### Requirement:
Return only the number of lines in the records below where the string "Htrans" shows up.
Records supplied Start Marker
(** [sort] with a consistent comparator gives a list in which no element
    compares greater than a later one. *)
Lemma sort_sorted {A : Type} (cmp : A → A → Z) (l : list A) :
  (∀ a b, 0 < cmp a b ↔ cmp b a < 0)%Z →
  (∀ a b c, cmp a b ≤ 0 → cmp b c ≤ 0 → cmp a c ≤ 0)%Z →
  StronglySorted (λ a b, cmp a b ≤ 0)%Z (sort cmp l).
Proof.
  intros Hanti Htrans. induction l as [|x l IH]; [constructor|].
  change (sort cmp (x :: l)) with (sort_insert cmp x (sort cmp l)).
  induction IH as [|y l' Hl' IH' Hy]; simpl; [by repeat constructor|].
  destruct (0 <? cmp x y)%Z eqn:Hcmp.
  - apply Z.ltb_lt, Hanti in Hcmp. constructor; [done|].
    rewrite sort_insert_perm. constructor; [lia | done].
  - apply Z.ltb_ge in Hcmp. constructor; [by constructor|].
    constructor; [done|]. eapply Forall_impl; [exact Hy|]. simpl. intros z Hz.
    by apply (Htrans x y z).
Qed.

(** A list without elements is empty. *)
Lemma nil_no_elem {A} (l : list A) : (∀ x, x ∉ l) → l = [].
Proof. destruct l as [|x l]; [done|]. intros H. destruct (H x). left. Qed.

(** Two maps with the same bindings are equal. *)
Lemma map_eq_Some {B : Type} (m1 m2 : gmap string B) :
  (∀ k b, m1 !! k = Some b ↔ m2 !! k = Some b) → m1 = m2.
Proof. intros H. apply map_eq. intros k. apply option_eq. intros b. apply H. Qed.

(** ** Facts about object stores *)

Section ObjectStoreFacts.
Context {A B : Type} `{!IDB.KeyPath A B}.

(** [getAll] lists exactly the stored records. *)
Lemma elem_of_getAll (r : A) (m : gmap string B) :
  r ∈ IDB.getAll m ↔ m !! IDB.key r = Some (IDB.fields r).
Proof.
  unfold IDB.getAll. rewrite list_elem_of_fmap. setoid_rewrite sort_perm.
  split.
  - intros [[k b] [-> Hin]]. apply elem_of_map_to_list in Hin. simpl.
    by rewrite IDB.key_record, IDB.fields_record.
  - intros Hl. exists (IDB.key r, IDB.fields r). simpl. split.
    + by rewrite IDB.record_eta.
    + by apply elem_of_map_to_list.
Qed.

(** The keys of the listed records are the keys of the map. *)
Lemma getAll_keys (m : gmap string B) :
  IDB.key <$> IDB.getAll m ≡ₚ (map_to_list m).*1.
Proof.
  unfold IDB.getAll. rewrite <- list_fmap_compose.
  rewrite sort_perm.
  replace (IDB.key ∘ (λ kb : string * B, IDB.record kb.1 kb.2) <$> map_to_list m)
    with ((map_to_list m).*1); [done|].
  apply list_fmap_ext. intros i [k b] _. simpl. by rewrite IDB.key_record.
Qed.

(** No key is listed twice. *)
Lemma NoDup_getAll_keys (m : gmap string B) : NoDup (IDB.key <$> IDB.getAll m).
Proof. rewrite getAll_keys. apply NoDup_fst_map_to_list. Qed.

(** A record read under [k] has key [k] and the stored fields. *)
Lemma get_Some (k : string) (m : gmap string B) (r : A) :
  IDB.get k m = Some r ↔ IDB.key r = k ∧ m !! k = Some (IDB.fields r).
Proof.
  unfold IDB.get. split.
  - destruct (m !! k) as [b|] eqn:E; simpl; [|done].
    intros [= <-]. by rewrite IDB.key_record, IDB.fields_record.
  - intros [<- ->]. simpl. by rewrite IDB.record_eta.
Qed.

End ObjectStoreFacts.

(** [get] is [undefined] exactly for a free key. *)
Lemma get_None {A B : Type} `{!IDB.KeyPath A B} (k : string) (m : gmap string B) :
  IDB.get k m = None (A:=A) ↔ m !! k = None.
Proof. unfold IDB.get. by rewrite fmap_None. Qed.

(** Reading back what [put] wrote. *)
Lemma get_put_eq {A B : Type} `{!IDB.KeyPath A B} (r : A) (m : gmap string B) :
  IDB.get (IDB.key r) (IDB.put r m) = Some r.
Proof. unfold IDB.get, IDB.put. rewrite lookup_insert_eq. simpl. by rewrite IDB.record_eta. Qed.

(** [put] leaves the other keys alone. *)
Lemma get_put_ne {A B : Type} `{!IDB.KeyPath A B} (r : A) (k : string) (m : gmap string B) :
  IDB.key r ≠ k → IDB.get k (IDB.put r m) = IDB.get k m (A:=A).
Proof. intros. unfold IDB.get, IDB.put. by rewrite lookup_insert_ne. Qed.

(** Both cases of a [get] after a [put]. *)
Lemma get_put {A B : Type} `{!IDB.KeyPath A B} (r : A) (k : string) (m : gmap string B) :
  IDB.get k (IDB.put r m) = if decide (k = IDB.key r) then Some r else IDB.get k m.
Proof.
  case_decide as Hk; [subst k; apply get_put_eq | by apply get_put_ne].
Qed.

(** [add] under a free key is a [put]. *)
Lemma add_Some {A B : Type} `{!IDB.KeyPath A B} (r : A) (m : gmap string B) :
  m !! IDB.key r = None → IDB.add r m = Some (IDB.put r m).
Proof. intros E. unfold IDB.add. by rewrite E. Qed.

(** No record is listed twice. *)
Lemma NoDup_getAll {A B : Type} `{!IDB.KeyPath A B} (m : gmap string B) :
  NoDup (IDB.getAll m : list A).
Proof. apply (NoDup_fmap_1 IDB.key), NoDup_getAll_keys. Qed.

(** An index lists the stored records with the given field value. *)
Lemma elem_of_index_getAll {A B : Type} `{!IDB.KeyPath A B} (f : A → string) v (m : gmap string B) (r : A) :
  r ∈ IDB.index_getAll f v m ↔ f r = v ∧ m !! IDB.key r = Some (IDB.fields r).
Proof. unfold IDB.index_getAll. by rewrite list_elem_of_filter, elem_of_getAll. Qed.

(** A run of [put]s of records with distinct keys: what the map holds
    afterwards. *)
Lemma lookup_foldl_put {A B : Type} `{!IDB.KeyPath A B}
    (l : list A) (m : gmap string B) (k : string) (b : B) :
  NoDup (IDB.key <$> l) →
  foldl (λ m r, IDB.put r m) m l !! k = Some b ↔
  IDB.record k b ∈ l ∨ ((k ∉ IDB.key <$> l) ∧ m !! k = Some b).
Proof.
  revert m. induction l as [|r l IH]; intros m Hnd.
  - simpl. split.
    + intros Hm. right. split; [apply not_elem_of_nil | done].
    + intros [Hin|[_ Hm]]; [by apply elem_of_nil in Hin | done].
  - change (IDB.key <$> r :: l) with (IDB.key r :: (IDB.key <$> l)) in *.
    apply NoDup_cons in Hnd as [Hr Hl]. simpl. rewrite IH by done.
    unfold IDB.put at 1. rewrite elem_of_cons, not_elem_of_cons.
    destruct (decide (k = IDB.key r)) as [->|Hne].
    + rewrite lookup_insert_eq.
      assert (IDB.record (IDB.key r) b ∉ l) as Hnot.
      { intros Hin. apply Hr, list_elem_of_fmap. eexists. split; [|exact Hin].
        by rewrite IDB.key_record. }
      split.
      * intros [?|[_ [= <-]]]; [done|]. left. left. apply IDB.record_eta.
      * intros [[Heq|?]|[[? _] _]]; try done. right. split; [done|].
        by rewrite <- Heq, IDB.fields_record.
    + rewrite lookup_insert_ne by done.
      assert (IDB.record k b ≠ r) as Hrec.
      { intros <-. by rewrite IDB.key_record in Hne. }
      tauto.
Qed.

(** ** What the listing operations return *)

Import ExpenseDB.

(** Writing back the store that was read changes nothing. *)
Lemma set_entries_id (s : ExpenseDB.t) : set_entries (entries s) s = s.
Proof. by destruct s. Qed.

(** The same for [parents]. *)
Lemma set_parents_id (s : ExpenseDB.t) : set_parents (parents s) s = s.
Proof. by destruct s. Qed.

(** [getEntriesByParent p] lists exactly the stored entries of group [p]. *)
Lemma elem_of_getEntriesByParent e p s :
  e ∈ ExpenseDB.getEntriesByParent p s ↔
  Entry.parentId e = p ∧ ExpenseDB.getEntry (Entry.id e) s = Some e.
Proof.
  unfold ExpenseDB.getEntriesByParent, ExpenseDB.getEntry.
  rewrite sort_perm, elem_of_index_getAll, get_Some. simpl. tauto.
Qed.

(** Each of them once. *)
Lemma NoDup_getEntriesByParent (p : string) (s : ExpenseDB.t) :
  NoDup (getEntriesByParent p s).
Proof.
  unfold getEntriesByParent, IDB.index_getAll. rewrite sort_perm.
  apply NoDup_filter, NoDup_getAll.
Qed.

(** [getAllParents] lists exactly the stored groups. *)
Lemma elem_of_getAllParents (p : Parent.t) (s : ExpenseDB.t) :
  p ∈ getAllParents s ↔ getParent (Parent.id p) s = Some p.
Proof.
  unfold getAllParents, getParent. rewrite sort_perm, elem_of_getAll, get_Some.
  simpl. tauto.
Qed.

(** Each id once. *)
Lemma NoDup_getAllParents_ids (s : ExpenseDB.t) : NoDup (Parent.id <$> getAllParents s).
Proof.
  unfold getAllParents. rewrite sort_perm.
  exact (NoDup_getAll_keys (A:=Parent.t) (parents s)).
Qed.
Records supplied End Marker
Records supplied Start Marker
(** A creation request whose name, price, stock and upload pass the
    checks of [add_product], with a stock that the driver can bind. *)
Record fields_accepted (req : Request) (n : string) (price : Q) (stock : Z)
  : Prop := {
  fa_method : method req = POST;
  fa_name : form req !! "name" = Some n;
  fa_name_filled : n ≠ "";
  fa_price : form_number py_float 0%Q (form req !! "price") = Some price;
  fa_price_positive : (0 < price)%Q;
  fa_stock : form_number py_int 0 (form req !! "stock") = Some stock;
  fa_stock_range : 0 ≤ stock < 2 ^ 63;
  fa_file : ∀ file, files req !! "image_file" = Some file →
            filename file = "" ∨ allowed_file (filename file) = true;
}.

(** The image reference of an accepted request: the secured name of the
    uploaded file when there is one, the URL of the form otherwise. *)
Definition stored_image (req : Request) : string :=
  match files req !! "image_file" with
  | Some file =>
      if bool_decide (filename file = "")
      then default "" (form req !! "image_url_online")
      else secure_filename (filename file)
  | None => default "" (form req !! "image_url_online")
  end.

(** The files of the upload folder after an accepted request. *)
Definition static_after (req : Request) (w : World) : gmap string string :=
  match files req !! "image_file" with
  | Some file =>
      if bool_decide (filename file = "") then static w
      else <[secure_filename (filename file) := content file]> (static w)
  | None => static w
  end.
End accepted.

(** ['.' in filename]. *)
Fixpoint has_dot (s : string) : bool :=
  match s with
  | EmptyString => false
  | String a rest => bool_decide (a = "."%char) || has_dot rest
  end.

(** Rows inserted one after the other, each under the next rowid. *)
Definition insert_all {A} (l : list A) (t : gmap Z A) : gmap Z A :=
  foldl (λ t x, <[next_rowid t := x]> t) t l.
Records supplied End Marker
Records supplied Start Marker
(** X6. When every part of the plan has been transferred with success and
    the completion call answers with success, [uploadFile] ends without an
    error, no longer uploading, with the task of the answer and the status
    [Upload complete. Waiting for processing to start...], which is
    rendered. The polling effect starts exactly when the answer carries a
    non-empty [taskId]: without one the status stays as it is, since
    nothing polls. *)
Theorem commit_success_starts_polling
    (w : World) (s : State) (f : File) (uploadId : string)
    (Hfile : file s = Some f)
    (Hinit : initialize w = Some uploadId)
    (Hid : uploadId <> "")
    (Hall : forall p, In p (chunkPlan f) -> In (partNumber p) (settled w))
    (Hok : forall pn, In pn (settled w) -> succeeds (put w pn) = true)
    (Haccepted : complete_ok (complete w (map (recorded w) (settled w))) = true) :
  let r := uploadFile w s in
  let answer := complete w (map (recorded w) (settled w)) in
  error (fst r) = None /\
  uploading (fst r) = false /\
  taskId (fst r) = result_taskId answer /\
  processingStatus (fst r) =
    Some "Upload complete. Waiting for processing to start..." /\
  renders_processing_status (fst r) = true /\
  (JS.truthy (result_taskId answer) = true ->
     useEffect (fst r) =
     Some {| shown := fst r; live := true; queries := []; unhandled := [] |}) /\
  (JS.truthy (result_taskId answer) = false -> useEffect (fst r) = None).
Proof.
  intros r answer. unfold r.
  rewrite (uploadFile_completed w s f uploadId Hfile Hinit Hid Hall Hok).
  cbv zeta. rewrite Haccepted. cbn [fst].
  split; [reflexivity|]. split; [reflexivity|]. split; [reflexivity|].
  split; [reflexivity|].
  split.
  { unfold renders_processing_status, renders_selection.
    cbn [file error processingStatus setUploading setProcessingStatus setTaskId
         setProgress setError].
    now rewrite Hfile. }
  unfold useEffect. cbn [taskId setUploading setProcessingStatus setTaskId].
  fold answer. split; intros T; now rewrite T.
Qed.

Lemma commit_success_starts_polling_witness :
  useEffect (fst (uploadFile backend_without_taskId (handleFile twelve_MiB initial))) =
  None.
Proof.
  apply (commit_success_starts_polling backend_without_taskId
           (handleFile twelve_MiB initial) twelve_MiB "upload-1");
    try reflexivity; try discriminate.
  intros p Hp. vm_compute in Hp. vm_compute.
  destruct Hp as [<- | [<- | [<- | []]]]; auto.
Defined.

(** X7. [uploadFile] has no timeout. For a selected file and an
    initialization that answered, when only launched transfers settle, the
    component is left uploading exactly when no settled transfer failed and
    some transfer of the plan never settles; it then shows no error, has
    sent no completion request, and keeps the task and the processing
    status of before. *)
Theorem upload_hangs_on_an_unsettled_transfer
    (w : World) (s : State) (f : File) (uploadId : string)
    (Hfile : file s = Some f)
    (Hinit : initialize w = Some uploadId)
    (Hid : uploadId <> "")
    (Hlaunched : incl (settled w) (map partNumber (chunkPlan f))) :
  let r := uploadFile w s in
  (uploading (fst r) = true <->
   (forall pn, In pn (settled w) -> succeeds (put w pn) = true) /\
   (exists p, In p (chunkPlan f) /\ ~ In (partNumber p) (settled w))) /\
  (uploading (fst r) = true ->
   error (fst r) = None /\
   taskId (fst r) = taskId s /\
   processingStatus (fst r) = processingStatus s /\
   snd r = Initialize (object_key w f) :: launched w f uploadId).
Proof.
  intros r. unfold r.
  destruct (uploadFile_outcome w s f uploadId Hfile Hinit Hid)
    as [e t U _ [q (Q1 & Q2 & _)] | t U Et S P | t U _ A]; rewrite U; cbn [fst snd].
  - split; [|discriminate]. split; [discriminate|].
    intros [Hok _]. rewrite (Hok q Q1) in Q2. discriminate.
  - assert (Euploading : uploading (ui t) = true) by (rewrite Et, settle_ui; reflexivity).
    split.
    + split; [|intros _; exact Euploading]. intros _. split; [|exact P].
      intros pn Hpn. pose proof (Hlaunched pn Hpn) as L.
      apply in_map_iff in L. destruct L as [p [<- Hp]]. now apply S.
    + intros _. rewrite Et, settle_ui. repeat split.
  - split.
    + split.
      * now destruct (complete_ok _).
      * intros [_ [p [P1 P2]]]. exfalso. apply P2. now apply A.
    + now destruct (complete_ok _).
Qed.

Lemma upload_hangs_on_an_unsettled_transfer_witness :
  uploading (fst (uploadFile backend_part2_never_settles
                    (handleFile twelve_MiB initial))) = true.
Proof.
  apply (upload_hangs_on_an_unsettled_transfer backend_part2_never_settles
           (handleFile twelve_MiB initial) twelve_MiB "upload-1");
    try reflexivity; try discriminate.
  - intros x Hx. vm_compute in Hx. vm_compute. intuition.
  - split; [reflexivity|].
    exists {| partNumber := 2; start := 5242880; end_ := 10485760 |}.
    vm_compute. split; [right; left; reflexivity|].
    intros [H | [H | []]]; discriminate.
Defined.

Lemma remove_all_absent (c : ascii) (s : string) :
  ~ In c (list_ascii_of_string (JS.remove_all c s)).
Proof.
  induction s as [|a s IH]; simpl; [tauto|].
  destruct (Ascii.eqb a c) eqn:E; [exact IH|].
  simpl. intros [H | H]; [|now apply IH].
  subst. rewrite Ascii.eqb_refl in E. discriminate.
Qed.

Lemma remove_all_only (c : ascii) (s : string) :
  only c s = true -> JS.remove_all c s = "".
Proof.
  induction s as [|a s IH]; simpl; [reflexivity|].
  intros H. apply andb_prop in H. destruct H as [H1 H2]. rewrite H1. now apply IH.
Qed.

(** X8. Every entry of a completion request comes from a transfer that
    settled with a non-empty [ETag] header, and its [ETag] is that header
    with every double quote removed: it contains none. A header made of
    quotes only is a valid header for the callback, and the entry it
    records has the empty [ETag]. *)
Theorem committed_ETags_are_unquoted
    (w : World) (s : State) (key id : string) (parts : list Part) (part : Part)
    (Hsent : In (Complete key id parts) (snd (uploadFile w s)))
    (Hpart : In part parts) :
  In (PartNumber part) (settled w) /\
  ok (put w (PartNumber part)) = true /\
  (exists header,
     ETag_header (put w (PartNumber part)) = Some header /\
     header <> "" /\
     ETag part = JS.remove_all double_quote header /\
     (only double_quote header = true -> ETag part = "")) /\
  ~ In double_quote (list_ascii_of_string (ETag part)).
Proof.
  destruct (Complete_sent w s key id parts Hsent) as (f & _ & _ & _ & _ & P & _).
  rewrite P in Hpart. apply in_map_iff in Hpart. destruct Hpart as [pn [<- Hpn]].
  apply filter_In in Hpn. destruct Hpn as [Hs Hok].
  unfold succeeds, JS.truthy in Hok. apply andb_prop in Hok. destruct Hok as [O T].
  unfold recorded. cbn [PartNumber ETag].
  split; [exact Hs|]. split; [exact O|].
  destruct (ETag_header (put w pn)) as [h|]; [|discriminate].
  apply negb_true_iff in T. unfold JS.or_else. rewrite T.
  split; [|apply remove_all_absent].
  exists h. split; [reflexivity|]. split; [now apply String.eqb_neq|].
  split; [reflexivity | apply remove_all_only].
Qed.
Records supplied End Marker
### Expected answer:
2